Drake couldn’t very well complain about that. “Okay.”
“Another thing,” she said. “Our car’s taken a hit. Nothing serious, but there’s a hole in the side. Very visible.”
“Ditch the car,” said Drake. “Tell me where you are and we’ll come collect you.”
He took the address, then hung up.
At his shoulder, Skeet said: “What’s the plan now?”
“We go back to the safe house,” Drake said. “Meantime, I’ve got a call to make.”
He found the number he wanted, thumbed it.
This time, the man answered more quickly than the last. “Yes.”
“You said to call you if I needed any help.”
“Surely.”
“I need you to find out about a cop. A guy named Joseph Venn.”
––––––––
T
he street resembled the aftermath of a war zone. Red, white and blue lights splashed the walls of the buildings into which an army of uniformed cops was corralling onlookers. The crime scene techs were already at work, collecting the shell casings and taking photos from multiple angles.
Beth leaned against a squad car, hugging herself. Venn and Harmony stood close by, along with the two detectives from earlier, Brady and Rich.
Venn ticked the numbers off on his fingers. “So. We’ve got at least four of them. Drake and his driver. The two in the car that shot at you, Harm. And I’m pretty sure there was another guy in the back of the SUV, which makes five.”
Rich was taking notes in an old-fashioned spiral-bound notebook. To Harmony, he said, “And you think one of the two in the car was a woman?”
“I don’t think it,” said Harmony. “I’m certain. Blond. Like the gunman. A good-looking pair. Guess they see themselves as Bonnie and Clyde or something.”
Harmony had already said she’d hit the station wagon with at least one shot, though probably not anywhere that would disable it. More importantly, she’d had the presence of mind to note the license plate. The number was already being run through the DMV.
Once enough cops were there to secure the scene, and Venn had made sure that Beth was okay, he’d called Rockford, and asked to be put through to Special Agent Dennis Yancy as a matter of urgency. Despite the late hour, Yancy couldn’t have been asleep because he came on the line in under a minute.
“Drake’s here,” said Venn. “In Manhattan.”

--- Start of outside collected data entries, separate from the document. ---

(** One iteration of the main loop: what happens to the groups when
    one detection arrives. *)
Definition process_detection (groups : list group) (d : detection)
  : option (list group) :=
  let g := get_gps d in
  if negb (truthy (latitude g)) || negb (truthy (longitude g)) then Some groups
  else
    la ← latitude g;
    lo ← longitude g;
    let ty := get_class d in
    '(found_group, groups') ← scan_groups la lo ty d groups;
    if (found_group : bool) then Some groups'
    else Some (groups ++ [new_group (length groups) la lo ty d]).

(** The groups after a sequence of detections, one at a time. *)
Fixpoint process_all (groups : list group) (ds : list detection)
  : option (list group) :=
  match ds with
  | [] => Some groups
  | d :: ds' => groups' ← process_detection groups d; process_all groups' ds'
  end.

(** The second loop: sort each group's detections, add statistics.  The
    average is the exact quotient [sum / len]; the rounding of the
    floating-point sum is left out. *)
Definition add_statistics (g : group) : option grouped :=
  let ds := py_sorted String.leb get_timestamp (detections g) in
  let confs := map get_confidence ds in
  avg ← py_div (py_sum confs) (length ds);
  best ← py_max confs;
  Some {| base := set_detections g ds;
          image_count := length ds;
          avg_confidence := avg;
          best_confidence := best;
          first_seen := get_timestamp <$> head ds;
          last_seen := get_timestamp <$> last ds |}.

(** [DamageGrouper.group_detections]. *)
Definition group_detections (dets : list detection) : option (list grouped) :=
  match dets with
  | [] => Some []
  | _ =>
      let sorted_detections := py_sorted String.leb get_timestamp dets in
      groups ← process_all [] sorted_detections;
      mapM add_statistics groups
  end.
End Grouper.

(** [DamageGrouper._calculate_severity], as a function of the three
    fields it reads. *)
Definition severity_of (ty : string) (conf : Q) (count : nat) : severity :=
  let damage_type := lower ty in
  let image_factor := Qmin (inject_Z (Z.of_nat count) / 3) 1 in
  if String.eqb damage_type "pothole" then
    if Qgtb conf 0.8 || Qgtb image_factor 0.7 then high
    else if Qgtb conf 0.6 then medium
    else low
  else if String.eqb damage_type "crack" then
    if Qgtb conf 0.75 && Qgtb image_factor 0.5 then medium
    else low
  else low.

Definition _calculate_severity (g : grouped) : severity :=
  severity_of (damage_type (base g)) (best_confidence g) (image_count g).

End GroupDamages.

(** ** src/edge/auto_live_system.py *)
Module AutoLiveSystem.

(** One entry of [config['damage_detection']['severity_rules']]: the
    keys 'high' and 'medium', either of which may be missing. *)
Record thresholds := { high_threshold : option Q; medium_threshold : option Q }.

(** [AutoLiveSystem.calculate_severity]. *)
Definition calculate_severity (rules : gmap string thresholds)
           (damage_type : string) (confidence : Q) : severity :=
  let th :=
    match rules !! damage_type with
    | Some t => t
    | None => {| high_threshold := Some 0.85%Q; medium_threshold := Some 0.70%Q |}
    end in
  if Qgeb confidence (default 0.85%Q (high_threshold th)) then high
  else if Qgeb confidence (default 0.70%Q (medium_threshold th)) then medium
  else low.

(** [deque(maxlen=n).append(x)]: a full deque drops its oldest entry;
    a deque of capacity 0 stays empty. *)
Definition deque_append {A : Type} (maxlen : nat) (buf : list A) (x : A) : list A :=
  if (maxlen =? 0)%nat then buf
  else if (length buf <? maxlen)%nat then buf ++ [x]
  else tail buf ++ [x].

(** [types.count(t)]. *)
Definition count (types : list string) (t : string) : nat :=
  length (filter (fun u => u = t) types).

(** [statistics.mean(xs)]: raises on an empty list. *)
Definition mean (xs : list Q) : option Q := py_div (py_sum xs) (length xs).

Section Smoother.
(** The order in which Python iterates over [set(types)].  It depends on
    the hashes of the strings, which change from one interpreter run to
    the next, and not on the order of [types]. *)
Variable set_order : list string -> list string.

(** The majority vote of [process_surface] over the buffer. *)
Definition majority_vote (surface_buffer : list (string * Q)) : option (string * Q) :=
  let types := map fst surface_buffer in
  surface_type ← py_max_by (count types) (set_order types);
  confidence ← mean (map snd (filter (fun s => s.1 = surface_type) surface_buffer));
  Some (surface_type, confidence).

(** The smoothing part of [AutoLiveSystem.process_surface]: the raw
    sample [(surface_type, confidence)] of the inference enters the
    buffer, and the sample that is recorded comes out.  [smoothing] is
    [config['surface_detection'].get('smoothing', True)] and [maxlen]
    the capacity of [self.surface_buffer]. *)
Definition process_surface (smoothing : bool) (maxlen : nat)
           (surface_buffer : list (string * Q)) (sample : string * Q)
  : option (list (string * Q) * (string * Q)) :=
  let surface_buffer := deque_append maxlen surface_buffer sample in
  if smoothing && (2 <=? length surface_buffer)%nat then
    voted ← majority_vote surface_buffer;
    Some (surface_buffer, voted)
  else Some (surface_buffer, sample).
End Smoother.

End AutoLiveSystem.

(** ** src/edge/update_github_pages.py *)
Module UpdateGithubPages.

(** A route coordinate [[lon, lat]]. *)
Definition coord : Type := Q * Q.

(** An entry of surfaces.json. *)
Record surface := {
  latitude : Q;
  longitude : Q;
  surface_type : string;
  confidence : Q
}.

Record segment := {
  coordinates : list coord;
  seg_surface_type : string;
  seg_confidence : Q
}.

Definition append_coord (s : segment) (c : coord) : segment :=
  {| coordinates := coordinates s ++ [c];
     seg_surface_type := seg_surface_type s;
     seg_confidence := seg_confidence s |}.

(** The variables of the loop of [segment_by_surface]. *)
Record loop_state := {
  segments : list segment;
  current_segment : segment;
  surface_idx : nat
}.

Section Segmenter.
(** geopy's [geodesic(p, q).meters] on [(lat, lon)] pairs; [None] when
    the import of geopy failed.  The distance is taken as a function of
    the two points: the ValueError geopy raises for a latitude outside
    [-90, 90] is left out, so what is proved of a call is proved of the
    calls that return. *)
Variable geodesic : option (Q * Q -> Q * Q -> Q).

(** [geodesic and geodesic((lat, lon), (s.latitude, s.longitude)).meters < 5]. *)
Definition near (la lo : Q) (s : surface) : bool :=
  match geodesic with
  | Some dist => Qltb (dist (la, lo) (latitude s, longitude s)) 5
  | None => false
  end.

(** Does this coordinate start the segment of the next surface? *)
Definition passes_next (surfaces : list surface) (idx : nat) (c : coord)
  : option surface :=
  if (Z.of_nat idx <? Z.of_nat (length surfaces) - 1)%Z then
    match surfaces !! (idx + 1)%nat with
    | Some next_surface =>
        if near c.2 c.1 next_surface then Some next_surface else None
    | None => None
    end
  else None.

(** The body of [for coord in coordinates]. *)
Definition loop_body (surfaces : list surface) (st : loop_state) (c : coord)
  : loop_state :=
  match passes_next surfaces (surface_idx st) c with
  | Some next_surface =>
      {| segments :=
           match coordinates (current_segment st) with
           | [] => segments st
           | _ => segments st ++ [current_segment st]
           end;
         current_segment :=
           {| coordinates := [c];
              seg_surface_type := surface_type next_surface;
              seg_confidence := confidence next_surface |};
         surface_idx := surface_idx st + 1 |}
  | None =>
      {| segments := segments st;
         current_segment := append_coord (current_segment st) c;
         surface_idx := surface_idx st |}
  end.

He gave Yancy a brief rundown. The man listened, punctuating Venn’s monologue with barked orders off to the side as he mobilized his people.
At the end, Yancy said, “Holy crap, Joe.”
“Yeah.”
“What the hell’s it all mean? You figured it out yet?”
“No,” said Venn. “But I will.”
“You need to watch yourself, Joe. He won’t stop, not now that he failed to kill you once.”
“I know that,” said Venn. “And I’m going to use that to our advantage.”
Yancy said: “What, like use yourself as bait? You gotta be nuts. No, man. Leave him to us. We’ll seal New York up tighter than an asshole.”